_PROBLEM DESCRIPTION_
Search the data for the string "Import" and copy each line in which it appears.

Stored items:
(* ===== verification/StorageFacts.v ===== *)
(** Facts about the storage actor and the interface it offers to the rest of
    the server.

    [StorageApi] lists the methods of [Storage] that [state.rs] and [server.rs]
    call, [StorageLaws] what they promise about the owner of a message; the
    clients are modelled against these classes and the actor of [Storage.v] is
    an instance of both. *)
From S2P Require Import Prelude RustStr Storage.
From stdpp Require Import list options.

(** ** The interface *)

Class StorageApi (S : Type) := {
  api_save_metadata : Storage.MessageMetadata → S → result unit Storage.StorageError * S;
  api_update_delivered_time_async : string → string → S → S;
  api_update_acknowledged_time_async : string → string → S → S;
  api_get_client_id_for_message : string → S → result (option string) Storage.StorageError * S;
  api_save_public_key : Storage.PublicKeyData → S → result unit Storage.StorageError * S;
  api_get_public_key : string → S → result (option string) Storage.StorageError * S
}.

(** [owner s id] is the client recorded as the sender of message [id]. *)
Class StorageLaws (S : Type) `{StorageApi S} := {
  store_wf : S → Prop;
  owner : S → string → option string;
  save_metadata_law md s r s' :
    store_wf s → api_save_metadata md s = (r, s') →
    store_wf s' ∧
    ∀ id, owner s' id =
      if decide (r = Ok () ∧ id = Storage.message_id md)
      then Some (Storage.client_id md) else owner s id;
  update_delivered_law id t s :
    store_wf s → store_wf (api_update_delivered_time_async id t s)
                 ∧ ∀ k, owner (api_update_delivered_time_async id t s) k = owner s k;
  update_acknowledged_law id t s :
    store_wf s → store_wf (api_update_acknowledged_time_async id t s)
                 ∧ ∀ k, owner (api_update_acknowledged_time_async id t s) k = owner s k;
  get_client_id_law id s r s' :
    store_wf s → api_get_client_id_for_message id s = (r, s') →
    store_wf s' ∧ (∀ k, owner s' k = owner s k) ∧ (∀ o, r = Ok o → o = owner s id);
  save_public_key_law k s r s' :
    store_wf s → api_save_public_key k s = (r, s') →
    store_wf s' ∧ ∀ id, owner s' id = owner s id;
  get_public_key_law cid s r s' :
    store_wf s → api_get_public_key cid s = (r, s') →
    store_wf s' ∧ ∀ id, owner s' id = owner s id
}.

Module StorageFacts.
Import RustStr Storage.

(** ** Tables *)

(** Steps that leave the owners, the public keys and the cipher key alone. *)
Definition quiet (w w' : Worker) : Prop :=
  (∀ id, client_id <$> message_metadata (db w') !! id
         = client_id <$> message_metadata (db w) !! id)
  ∧ public_keys (db w') = public_keys (db w) ∧ aes_key w' = aes_key w.

#[export] Instance quiet_preorder : PreOrder quiet.
Proof.
  split; [by intros w|]. intros w1 w2 w3 (H1&H2&H3) (H4&H5&H6).
  split_and!; [|congruence..]. intros id. by rewrite H4.
Qed.

Lemma client_id_set_delivered t r : client_id (set_delivered t r) = client_id r.
Proof. unfold set_delivered. by destruct (delivered_time r). Qed.
Lemma client_id_set_acknowledged t r : client_id (set_acknowledged t r) = client_id r.
Proof. unfold set_acknowledged. by destruct (acknowledged_time r). Qed.

Lemma lookup_update_from set u t id :
  update_from set u t !! id =
  (λ r, match u !! id with Some time => set time r | None => r end) <$> t !! id.
Proof. unfold update_from. rewrite map_lookup_imap. by destruct (t !! id). Qed.

Lemma quiet_execute fault f w :
  (∀ d, (∀ id, client_id <$> message_metadata (f d) !! id = client_id <$> message_metadata d !! id)
        ∧ public_keys (f d) = public_keys d) →
  quiet w (execute fault f w).2.
Proof. intros Hf. destruct fault; simpl; [done|]. destruct (Hf (db w)). by split_and!. Qed.

Lemma quiet_update_from set u d :
  (∀ t r, client_id (set t r) = client_id r) →
  (∀ id, client_id <$> message_metadata (with_metadata (update_from set u) d) !! id
         = client_id <$> message_metadata d !! id)
  ∧ public_keys (with_metadata (update_from set u) d) = public_keys d.
Proof.
  intros Hset. split; [|done]. intros id. simpl. rewrite lookup_update_from.
  destruct (message_metadata d !! id); simpl; [|done]. f_equal. by case_match.
Qed.

Lemma quiet_with_delivered u w : quiet w (with_delivered u w).
Proof. by split_and!. Qed.
Lemma quiet_with_acknowledged u w : quiet w (with_acknowledged u w).
Proof. by split_and!. Qed.

Lemma quiet_flush_delivered fault w : quiet w (flush_delivered_updates fault w).2.
Proof.
  unfold flush_delivered_updates. case_decide; simpl; [done|].
  etrans; [|apply quiet_with_delivered]. apply quiet_execute. intros d.
  apply quiet_update_from, client_id_set_delivered.
Qed.
Lemma quiet_flush_acknowledged fault w : quiet w (flush_acknowledged_updates fault w).2.
Proof.
  unfold flush_acknowledged_updates. case_decide; simpl; [done|].
  etrans; [|apply quiet_with_acknowledged]. apply quiet_execute. intros d.
  apply quiet_update_from, client_id_set_acknowledged.
Qed.

(** ** The buffers *)

Definition buffers_bounded (w : Worker) : Prop :=
  size (delivered_updates w) < BATCH_SIZE ∧ size (acknowledged_updates w) < BATCH_SIZE.

Lemma execute_buffers fault f w :
  delivered_updates (execute fault f w).2 = delivered_updates w
  ∧ acknowledged_updates (execute fault f w).2 = acknowledged_updates w.
Proof. by destruct fault. Qed.

Lemma flush_delivered_buffers fault w :
  delivered_updates (flush_delivered_updates fault w).2 = ∅
  ∧ acknowledged_updates (flush_delivered_updates fault w).2 = acknowledged_updates w.
Proof. unfold flush_delivered_updates. case_decide; simpl; [done|]. by destruct fault. Qed.
Lemma flush_acknowledged_buffers fault w :
  acknowledged_updates (flush_acknowledged_updates fault w).2 = ∅
  ∧ delivered_updates (flush_acknowledged_updates fault w).2 = delivered_updates w.
Proof. unfold flush_acknowledged_updates. case_decide; simpl; [done|]. by destruct fault. Qed.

_EXERCISE RESPONSE_
From S2P Require Import Prelude RustStr Storage.
From stdpp Require Import list options.
Import RustStr Storage.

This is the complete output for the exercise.